Falling Wages a Major Concern

Political Stability the Only Positive.

Yesterday’s employment report in the U.K. confirmed what had been known intuitively for some time; wages are growing at a slower rate than inflation. This means that the consumer, the major driver of economic activity has less money in his pocket, in real terms, than twelve months ago.

Headline unemployment is at its lowest level for 46 years although this number is “open to interpretation. It is the hourly earnings growth that concerns markets. Wages grew at just 2.1% in April, way below the level seen before the monetary crisis and, more critically, below the level of headline inflation that was released the day before.

Household budgets are going to be squeezed through the remainder of 2017 as growth slows and wages stagnate.

The twin drivers of the current strength of the pound, politics and a weak dollar will be short-lived and it is difficult to make a case for a sustained break of 1.3000.
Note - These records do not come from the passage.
Lemma success_dictionary_witness :
  exists n,
    py_truthy (PList two_listings) = true
    /\ py_len (PList two_listings) = inr (S n)
    /\ PInt 2 = PInt (Z.of_nat (S n)).
Proof.
  destruct (success_dictionary_has_properties plain_repr plain_exn no_links
              retry_succeeds) as [H _].
  exact (H "Austin" "TX" [] ["Zillow"] []
           (success_result (PList two_listings) 2 ["Zillow"])
           [first_call ["https://www.zillow.com/homes/for_sale/austin-TX/"] [];
            fallback_call ["https://www.zillow.com/homes/for_sale/austin-TX/"]]
           eq_refl eq_refl).
Defined.

(* ================================================================== *)
(** ** The further properties at concrete inputs *)
(* ================================================================== *)

Import Scenarios.

(** Two selections with the same members, in another order and with a
    repetition. *)
Lemma urls_depend_on_members_only_witness :
  urls_to_search "Austin" "TX" ["Zillow"; "Trulia"]
  = urls_to_search "Austin" "TX" ["Trulia"; "Zillow"; "Zillow"].
Proof.
  apply (urls_depend_on_members_only "Austin" "TX"
           ["Zillow"; "Trulia"] ["Trulia"; "Zillow"; "Zillow"]).
  intros site. simpl. tauto.
Defined.

(** A site the client does not know. *)
Lemma unknown_sites_make_no_call_witness :
  find_properties_direct plain_repr plain_exn nothing_found
    "Austin" "TX" [] ["Redfin"] []
  = (inr (error_result "No websites selected"), []).
Proof.
  apply (unknown_sites_make_no_call plain_repr plain_exn nothing_found
           "Austin" "TX" [] ["Redfin"] []).
  intros site [<- | []] H. simpl in H.
  decompose [or] H; try discriminate; assumption.
Defined.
Against the Euro, Sterling is struggling to remain below 0.8600 as the Euro shrugs off political concerns.

Trump living up to expectation.

The shouts of “I told you so” must be reaching a crescendo about now as critics of the election of such a maverick come back to bite America.

Whether his protectionist/nationalist agenda appeals or not, the investigation over his staff’s collusion with Russia and the possibility that he interfered in a Federal investigation must drive support away.

The market has certainly withdrawn support with the dollar at lower levels than seen prior to his election. The famed Trump trade, a positive reaction to his fiscal and growth policies has now become a millstone around the neck of the currency.

Against the Jpy, the dollar fell to a three-week low of 110.50 before bouncing back above 111.25 on a bout of profit taking. Volatility has returned to a market that was becoming becalmed. The chances of a rate hike in the U.S. next month has receded considerably. The chances of the Fed raising rates has fallen from 90% to 60% with any hike this year now less than 100%.

Janet Yellen must be seriously considering her desire to continue as Fed Chair when her term ends in January although there is a distinct possibility that she will be dealing with Mike Pence rather than Donald Trump by then.

Euro Becomes Flavour of the Month.

Receding political concerns mixed with the green shoots of sustainable growth have created a heady cocktail for Euro investors.

The single currency made a new six month high of 1.1175 and looks certain to break the 0.8600 barrier against the pound.

Despite recession returning to Greece which posted a fall in GDP of 0.5% earlier in the week, across the entire region growth is returning. It may not be setting the world on fire but the magic word “sustainability” is starting to be heard.

This is unlikely to sway Mario Draghi and the rest of the ECB council just yet but he is sure to have the German Finance Minister knocking politely on his door asking about the possibility of a rate hike before inflation starts to take hold. S. Draghi, having only just beaten the spectre of deflation may need a holiday before facing a new demon.

There is still a little scepticism about the comparative strengths of the U.S. and Eurozone economies. With the political turmoil in the U.S. a more powerful force than economic expectation right now, there may be a little more juice to squeeze from this rally before even the weak longs start to bail out.